On "Rockin' J," a lo-fi backtrack allots our Rapper room to occupy front and center, untarnished or stained compared to its predecessor song. Here, his flows converge over a short backing track that samples a piano, some crispy hi-hats, and bells that blend into the nostalgia-inducing aesthetic channeled from Mo_B1's '90s favoring creative intuitions.
When we think back, "Keep The Change," stands as a testament to the talents and overpowering affluence that this Canadian Rapper has for crafting addictive hooks, incorporating clever references to Pop-culture, and enhancing his mixes with nostalgia-evocative textures. His aim for cohesion might not have been his most festooning quality, but his abundance of groove, knee-buckling bars, and intoxicating toplines are undeniable.
Hello Mo_B1 and a warm welcome back to BuzzMusic. What was your process behind curating the dynamic flow and cohesion that follows when one song moves to the next on this record?
When Considering cohesiveness I always try and make sure the project has a certain vibe. Keep The Change has a unique sound in the sense that it encompasses catchy hooks with hard-hitting bars. I wanted to grab the audience with King Of The North and then follow it with the two lead singles Connect The Dots and Make Believe. Rockin J's was a perfect last song to leave the audience wanting more and the others fit in from there.
Can you explain some of the main sentiments and emotions you were trying to evoke in your audience through the multitude of diverse-hitting tracks found on "Keep The Change?"
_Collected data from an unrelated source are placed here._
(** The results of the operations in any reachable state: [setInvalid]
    returns the peer that was asked or that sent the modifier, [setHeld] never
    fails, and the other ones fail exactly on the transitions the machine
    forbids, or when the retries are exhausted. *)
Theorem tracker_outcomes cfg ops now id cp typeId checks :
  let t := run cfg ops in
  snd (setInvalid cfg now id t) = Success (peerInfo id t) /\
  snd (setHeld cfg now id t) = Success tt /\
  match arun cfg ops id with
  | AUnknown =>
      snd (setRequested id typeId cp checks t) = Success tt /\
      snd (setReceived now id cp t) = Failure IllegalArgument /\
      snd (setUnknown cfg now id t) = Success tt /\
      snd (onStillWaiting cfg now cp typeId id t) = Failure NoSuchElement
  | ARequested c =>
      snd (setRequested id typeId cp checks t) = Success tt /\
      snd (setReceived now id cp t) = Success tt /\
      snd (setUnknown cfg now id t) = Success tt /\
      snd (onStillWaiting cfg now cp typeId id t) =
        if (c + 1 <? maxDeliveryChecks cfg)%Z then Success tt else Failure (Raised "StopExpectingError")
  | AReceived =>
      snd (setRequested id typeId cp checks t) = Failure IllegalArgument /\
      snd (setReceived now id cp t) = Success tt /\
      snd (setUnknown cfg now id t) = Success tt /\
      snd (onStillWaiting cfg now cp typeId id t) = Failure NoSuchElement
  | AInvalid =>
      snd (setRequested id typeId cp checks t) = Failure IllegalArgument /\
      snd (setReceived now id cp t) = Failure IllegalArgument /\
      snd (setUnknown cfg now id t) = Failure IllegalArgument /\
      snd (onStillWaiting cfg now cp typeId id t) = Failure NoSuchElement
  end.
Proof.
  intros t. destruct (run_wf_abs cfg ops) as [W Habs]. fold t in W, Habs. rewrite <- (Habs id). clearbody t. clear Habs.
  split; [by apply setInvalid_result|]. split; [apply setHeld_result|].
  rewrite setRequested_result, setReceived_result, setUnknown_result, onStillWaiting_result, requested_abs by done.
  rewrite status_abs. by destruct (abs t id).
Qed.

(** The counter of a peer is exactly the number of modifiers requested from
    it, so that what [getPeerLimit] leaves is the configured maximum less that
    number, as long as each modifier is received from the peer it was asked
    from. *)
Theorem peer_limit_counts cfg ops peer :
  attributed_trace cfg empty_tracker ops ->
  getPeerLimit cfg peer (run cfg ops) =
    (maxRequestedPerPeer cfg - nreq (remoteAddress peer) (requested (run cfg ops)))%Z.
Proof. intros Ha. by apply getPeerLimit_counted, counted_run, counted_empty. Qed.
I wanted to make the audience think about the bars I spit. Thought provokes creativity and inspiration which is my goal when releasing music, I want to inspire. Keep The Change is a message in itself. Change is necessary, as a young black male, I believe we must keep changing as a culture and people. Humanity is constantly changing and we need to change together for the better. Change is good, for all of us. We must be open to change and willing to seek out ways of destroying racism, discrimination, and injustice forever.
When it comes to your clever references to topical subjects and Pop-culture, what fuels that stylists approach, and when did this become something you confide in during your writing sessions?
During my writing process, I am.always looking for ways to engage the audience and pop culture references tend to do just that. I have become accustomed to writing for mass appeal, which requires attention to pop culture and what's happening in the world at that time.
If you could pick two songs from "Keep The Change" that represents you best as an Artist, which would you choose and why?
My two lead singles Connect The Dots and Make Believe I think best represents me as an artist right now. There is a certain maturity in my flow in Connect The Dots that I am excited to share with people. Make Believe has a funky hook, that is catchy and unique and highlights my singing abilities which I like, personally. Make Believe demonstrates my attempt to think outside the box when creating, another attempt and blending the 90's early 2000's with the now.
What are some ever-evolving and long-lasting developments in your sound and style that you can predict we might find on your next upcoming releases?
My next release is an LP called Wedding Season. 8 tracks dedicated to love and relationships. Expect summer tunes that are uplifting. It really is feel-good music. There are a few unique hooks, my singing is on full display and there are alot of heart heavy bars. The intricacies of love are contemplated in a fun fashion. Wedding Season is Now available on all platforms under Mo_B1. Check It Out and Sing-Along!